In cases brought under the federal Voting Rights Act, the winning side is allowed to recover its legal fees from the losers. That is an exception to the conventional American practice of making each side bear its own legal fees, but it is not particularly unusual. Quite a few laws have similar fee-shifting provisions.
It is hard to be particularly sympathetic to the lawyers in the case, including several from Gibson, Dunn & Crutcher, a fancy corporate firm. They claimed, for instance, that an appeal involving a single, simple issue required almost 300 hours of work by eight lawyers and a $107,000 bill, to be paid by the taxpayers of Albany County.
That kind of money is in line with what big law firms charge their corporate clients. On the other hand, the request was preposterous.

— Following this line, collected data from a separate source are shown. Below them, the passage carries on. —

(* ===== verification/PlanService.v ===== *)
(** * PlanService: the draft plans of team tasks (relay/src/team/plan-service.ts).

    [PlanTables] holds the tables the service writes (relay/src/team/
    plan-schema.ts) and the step attempts it reads; [TeamView] the tables of
    accounts, teams, sessions and agents it only reads, in the state the
    transaction sees.  The join that finds callable agents is a set of
    (session, team, offer) triples, one row each.  A call runs as one transaction under the
    task's row lock; when its COMMIT reports an error the changes may or may not
    have been kept. *)

From S2P Require Import Prelude JsValue JsMap JsonRoundTrip DeliveryContract TaskPlan.

#[local] Open Scope Z_scope.
#[local] Open Scope team_scope.

(** ** Tables *)

Record TaskRow : Type := { task_team : string; creator_user_id : Z; task_state : string }.

Record SessionRow : Type := {
  session_team : string; session_active : bool; session_task : option string;
  current_context_version : Z
}.

Record TeamView : Type := {
  users : gmap Z bool;                        (* team_enabled *)
  tasks : gmap string TaskRow;
  active_teams : gset string;
  roles : gmap (string * Z) string;           (* of active memberships *)
  sessions : gmap string SessionRow;
  participants : gset (string * Z);           (* active ones: session, user *)
  linked_sessions : gset (string * string);   (* calls and template sources: task, session *)
  delivery_specs : gmap string Z;             (* team_task_delivery_heads *)
  context_hashes : gmap (string * Z) string;  (* session, version *)
  callable : gset (string * string * string)  (* session, team, offer *)
}.

Record PlanRevision : Type := {
  pr_session : string; pr_context_version : Z; pr_context_hash : option string;
  pr_spec_revision : Z; plan_hash : string; created_by_user_id : Z
}.

Record StepRow : Type := {
  sr_task : string; sr_revision : Z; sr_step : string; position : Z;
  definition : TaskPlanStep; step_hash : string
}.

Record PlanResponse : Type := {
  resp_task : string; resp_revision : Z; resp_plan_hash : string
}.

Record PlanReceipt : Type := { request_hash : string; response : PlanResponse }.

Record StepAttempt : Type := { at_task : string; at_revision : Z; at_step : string }.

Record PlanTables : Type := {
  revisions : gmap (string * Z) PlanRevision;
  step_rows : list StepRow;
  heads : gmap string Z;
  plan_receipts : gmap (string * Z * string) PlanReceipt;
  attempts : list StepAttempt
}.

(** ** Access *)

Section plan_service.
Context (localeCompare : string → string → Z) (sha256 : string → string).
Context (writesEnabledForTeam : string → bool).

Definition teamAccountsEnabled (w : TeamView) (userIds : list Z) : bool :=
  let ids := remove_dups userIds in
  negb (bool_decide (ids = []))
  && forallb (λ id, is_safe_integer id && (0 <? id)) ids
  && forallb (λ id, bool_decide (users w !! id = Some true)) ids.

Definition requireTeamAccess (w : TeamView) (userId : Z) : team unit :=
  need! teamAccountsEnabled w [userId]
  else team_error "team_access_denied" "Team is not enabled for this account" in inr ().

Definition may_write (role : string) (task : TaskRow) (actor : Z) : bool :=
  negb (bool_decide (role = "viewer"%string))
  && (bool_decide (role = "admin"%string) || (creator_user_id task =? actor)).

Definition not_found : TeamError := team_error "team_not_found" "task not found".

(** [access(client, taskId, actor, write)]: the task and the actor's role. *)
Definition plan_access (w : TeamView) (taskId : string) (actor : Z) (write : bool)
    : team (TaskRow * string) :=
  get! id := boundedText (JStr taskId) "task_id" 128 false in
  do! requireTeamAccess w actor in
  match tasks w !! taskId with
  | None => inl not_found
  | Some task =>
      match roles w !! (task_team task, actor) with
      | Some role =>
          need! bool_decide (task_team task ∈ active_teams w) else not_found in
          need! negb write || may_write role task actor
          else team_error "creator_required" "task creator or Team admin required" in
          need! negb write || writesEnabledForTeam (task_team task)
          else team_error "team_feature_disabled" "task plan draft writes disabled for this Team" in
          inr (task, role)
      | None => inl not_found
      end
  end.

(** ** Reading a plan *)

Definition position_le (x y : StepRow) : Prop := position x ≤ position y.

#[global] Instance position_le_dec : RelDecision position_le.
Proof. intros x y. unfold position_le. apply _. Defined.

Definition in_plan (taskId : string) (revision : Z) (r : StepRow) : bool :=
  bool_decide (sr_task r = taskId) && (sr_revision r =? revision).

Definition plan_rows (d : PlanTables) (taskId : string) (revision : Z) : list StepRow :=
  merge_sort position_le (bfilter (in_plan taskId revision) (step_rows d)).

Definition snapshot (d : PlanTables) (taskId : string) (revision : Z)
    : option (PlanRevision * list TaskPlanStep) :=
  match revisions d !! (taskId, revision) with
  | Some plan => Some (plan, map definition (plan_rows d taskId revision))
  | None => None
  end.

Definition live_task (w : TeamView) (taskId : string) : team TaskRow :=
  match tasks w !! taskId with
  | Some t => need! negb (bool_decide (task_state t = "deleted"%string)) else not_found in inr t
  | None => inl not_found
  end.

Record PlanReply : Type := {
  reply_revision : Z; reply_plan : option (PlanRevision * list TaskPlanStep);
  writes_enabled : bool
}.

Definition getPlan (w : TeamView) (d : PlanTables) (taskId : string) (actor : Z)
    (revision : option Z) : team PlanReply :=
  need! match revision with
        | Some r => is_safe_integer r && (1 <=? r)
        | None => true
        end
  else team_error "invalid_request" "invalid plan revision" in
  get! access := plan_access w taskId actor false in
  get! currentTask := live_task w taskId in
  let current := default 0 (heads d !! taskId) in
  let plan := if current =? 0 then None else snapshot d taskId (default current revision) in
  need! match revision, plan with Some _, None => false | _, _ => true end
  else team_error "team_not_found" "plan revision not found" in
  inr {| reply_revision := current; reply_plan := plan;
         writes_enabled := writesEnabledForTeam (task_team access.1)
                           && may_write access.2 access.1 actor |}.

Definition lookupReceipt (w : TeamView) (d : PlanTables) (taskId : string) (actor : Z)
    (requestId : string) : team (option PlanResponse) :=
  get! request := boundedText (JStr requestId) "request_id" 128 false in
  get! access := plan_access w taskId actor false in
  get! task := live_task w taskId in
  inr (response <$> plan_receipts d !! (taskId, actor, requestId)).

(** ** Saving a draft *)

(** The started steps: the attempts of the task joined with the rows of the
    revision each attempt was made in. *)
Definition started_steps (d : PlanTables) (taskId : string) : list (string * TaskPlanStep) :=
  flat_map (λ a, map (λ r, (sr_step r, definition r))
    (bfilter (λ r, in_plan taskId (at_revision a) r && bool_decide (sr_step r = at_step a))
      (step_rows d)))
    (bfilter (λ a, bool_decide (at_task a = taskId)) (attempts d)).

Definition step_of (input : TaskPlanInput) (id : string) : option TaskPlanStep :=
  find_first (λ s, bool_decide (step_id s = id)) (plan_steps input).

Definition opt_text (o : option string) : jsval :=
  match o with Some s => JStr s | None => JNull end.

Definition planHash (input : TaskPlanInput) (context : option string) (steps : list TaskPlanStep)
    : string :=
  stableDigest localeCompare sha256
    (JObj [("team_session_id", JStr (team_session_id input));
           ("context_version", JNum (context_version input)); ("context_hash", opt_text context);
           ("spec_revision", JNum (spec_revision input));
           ("steps", JArr (map (λ s, JObj [("step_id", JStr (step_id s));
                                           ("hash", JStr (stepDigest localeCompare sha256 s))])
                             steps))]%string).

Definition new_rows (taskId : string) (revision : Z) (steps : list TaskPlanStep) : list StepRow :=
  imap (λ i s, {| sr_task := taskId; sr_revision := revision; sr_step := step_id s;
                  position := Z.of_nat i; definition := s;
                  step_hash := stepDigest localeCompare sha256 s |}) steps.

(** The INSERTs; a row that exists already is a unique violation (23505).  Step
    rows reference their revision, so a new revision has none yet. *)
Definition insert_plan (taskId : string) (actor : Z) (request : string) (hash : string)
    (revision : Z) (plan : PlanRevision) (steps : list TaskPlanStep) (d : PlanTables)
    : team (PlanResponse * PlanTables) :=
  let resp := {| resp_task := taskId; resp_revision := revision;
                 resp_plan_hash := plan_hash plan |} in
  need! bool_decide (revisions d !! (taskId, revision) = None) else DatabaseError "23505" in
  need! bool_decide (plan_receipts d !! (taskId, actor, request) = None)
  else DatabaseError "23505" in
  inr (resp, {|
    revisions := <[(taskId, revision) := plan]> (revisions d);
    step_rows := step_rows d ++ new_rows taskId revision steps;
    heads := <[taskId := revision]> (heads d);
    plan_receipts := <[(taskId, actor, request) := {| request_hash := hash; response := resp |}]>
                       (plan_receipts d);
    attempts := attempts d |}).

(** The checks and writes after the request was found to be new. *)
Definition save_new (w : TeamView) (d : PlanTables) (taskId : string) (actor : Z)
    (hash : string) (input : TaskPlanInput) (order : list string) (teamId : string)
    (session : SessionRow) (currentTask : TaskRow) : team (PlanResponse * PlanTables) :=
  need! bool_decide (task_state currentTask ∈ ["open"; "in_progress"]%string)
  else team_error "invalid_state" "restore or reopen task before editing plan" in
  need! bool_decide (session_task session = Some taskId)
        || bool_decide ((taskId, team_session_id input) ∈ linked_sessions w)
  else team_error "invalid_request" "session does not belong to this task" in
  let revision := default 0 (heads d !! taskId) in
  need! revision =? expected_revision input
  else TeamRepositoryError "revision_conflict" "plan revision changed" (Some revision) in
  need! revision <? max_plan_revisions
  else team_error "invalid_state" "plan revision limit reached" in
  need! bool_decide (delivery_specs w !! taskId = Some (spec_revision input))
  else team_error "revision_conflict" "task specification changed" in
  need! current_context_version session =? context_version input
  else team_error "context_revision_conflict" "shared Context version changed" in
  let context := if context_version input =? 0 then None
                 else context_hashes w !! (team_session_id input, context_version input) in
  need! negb (0 <? context_version input) || bool_decide (context ≠ None)
  else team_error "context_revision_conflict" "shared Context version unavailable" in
  do! requireUnchangedStartedSteps localeCompare sha256 (plan_steps input)
        (started_steps d taskId) in
  let reviewers := remove_dups (map (λ s, reviewer_user_id (review_policy s)) (plan_steps input)) in
  need! teamAccountsEnabled w reviewers
  else team_error "reviewer_required" "reviewer account unavailable" in
  need! forallb (λ u, match roles w !! (teamId, u) with
                      | Some role => negb (bool_decide (role = "viewer"%string))
                      | None => false
                      end) reviewers
  else team_error "reviewer_required" "reviewers must be writable members of this Team" in
  need! forallb (λ s, bool_decide
          ((team_session_id input, teamId, primary_offer_id (review_policy s)) ∈ callable w))
          (plan_steps input)
  else team_error "agent_unavailable"
         "each step needs an active bound Agent with delivery capability" in
  let steps := omap (step_of input) order in
  let plan := {| pr_session := team_session_id input; pr_context_version := context_version input;
                 pr_context_hash := context; pr_spec_revision := spec_revision input;
                 plan_hash := planHash input context steps; created_by_user_id := actor |} in
  insert_plan taskId actor (plan_request_id input) hash (revision + 1) plan steps d.

Definition save_validated (w : TeamView) (d : PlanTables) (taskId : string) (actor : Z)
    (v : jsval) (input : TaskPlanInput) (order : list string) : team (PlanResponse * PlanTables) :=
  let hash := stableDigest localeCompare sha256 v in
  get! access := plan_access w taskId actor true in
  let teamId := task_team access.1 in
  match sessions w !! team_session_id input with
  | None => inl (team_error "team_not_found" "active shared session not found")
  | Some session =>
      need! bool_decide (session_team session = teamId) && session_active session
      else team_error "team_not_found" "active shared session not found" in
      need! bool_decide ((team_session_id input, actor) ∈ participants w)
      else team_error "participant_required" "active session participant required" in
      get! currentTask := live_task w taskId in
      match plan_receipts d !! (taskId, actor, plan_request_id input) with
      | Some prior =>
          need! bool_decide (request_hash prior = hash)
          else team_error "idempotency_conflict" "request ID reused with different content" in
          inr (response prior, d)
      | None => save_new w d taskId actor hash input order teamId session currentTask
      end
  end.

(** [None] would be a validation that does not end. *)
Definition saveDraftInTransaction (w : TeamView) (d : PlanTables) (taskId : string) (actor : Z)
    (v : jsval) : option (team (PlanResponse * PlanTables)) :=
  match validateTaskPlan v with
  | None => None
  | Some (inl e) => Some (inl e)
  | Some (inr order) =>
      match read_plan v with
      | inl e => Some (inl e)
      | inr (input, _) => Some (save_validated w d taskId actor v input order)
      end
  end.

(** ** Transactions *)

Inductive Commit : Type := Committed | CommitLost | CommitFailed.

(** [CommitLost]: the changes are kept, but the caller sees an error. *)
Definition run_transaction {A} (commit : Commit) (d : PlanTables) (r : team (A * PlanTables))
    : team A * PlanTables :=
  match r with
  | inl e => (inl e, d)
  | inr (a, d') =>
      match commit with
      | Committed => (inr a, d')
      | CommitLost => (inl (DatabaseError "08006"), d')
      | CommitFailed => (inl (DatabaseError "08006"), d)
      end
  end.

Definition saveDraft (w : TeamView) (commit : Commit) (d : PlanTables) (taskId : string)
    (actor : Z) (v : jsval) : option (team PlanResponse * PlanTables) :=
  run_transaction commit d <$> saveDraftInTransaction w d taskId actor v.
End plan_service.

A different panel of the appeals court, the United States Court of Appeals for the Second Circuit, was incredulous when it first saw the fee application in 2004.
“It is difficult to believe that a large amount of time was needed to prepare the brief’s description of the facts and procedural history; and the entire argument section of the brief on this single-issue appeal occupied barely six pages,” the appeals court said in an unsigned opinion. It sent the case back to the lower court with the strong suggestion that it slash the fee application.
It did — but for the usual reasons. Too many lawyers had billed too many hours at jaw-dropping hourly rates, two lower court judges found. The appeal, they said, was worth not $107,000 but $20,000.
So far so good. And in affirming those reductions last month, a three-judge panel of the court properly sought to bring some clarity and order to the question of how to treat fee applications, an area of the law that is without question a mess.
One of the judges on the panel was Sandra Day O’Connor, who has been sitting on quite a few appeals since her retirement from the Supreme Court last year. The solution she and the two other judges arrived at was at once eminently sensible and entirely impractical.
The court asked what a hypothetical, thrifty client would have paid a lawyer to litigate the case — that is, it asked what the market price in an arm’s-length transaction would have been. “Not incidentally,” Judge John M. Walker Jr. wrote for the panel, “a reasonable, paying client might consider whether a lawyer is willing to offer his services in whole or in part pro bono” — free — “or to promote the lawyer’s own reputational or societal goals.”
But there is a reason that client was hypothetical. The fee-shifting laws distort the marketplace in a way that makes it impossible to know what lawyers and clients would otherwise have done.
In an e-mail message, Mitchell A. Karlan, the Gibson, Dunn partner who argued the appeal, said he had taken the case without expecting to be paid — if he lost.
“My agreement with the plaintiffs,” Mr. Karlan continued, “was that I would apply for a fee on their behalf if I won, and that any fee the court awarded I and the other lawyers would keep.”
That is, for better or worse, how real-life pro bono works, and it is the system Congress had in mind in enacting fee-shifting statutes to encourage the private enforcement of civil rights laws.
Gibson, Dunn, which occasionally represents The New York Times Company, does not need the money. The average Gibson, Dunn partner makes $1.75 million a year, according to The American Lawyer.
But the new standard announced last month also applies to small firms and to advocacy groups, and it asks judges to inquire into lawyers’ motives in taking cases to decide how much their work was worth.
Lawyers who can prove they were in it only for the money will get paid in dollars. Others may have to make do with psychic income.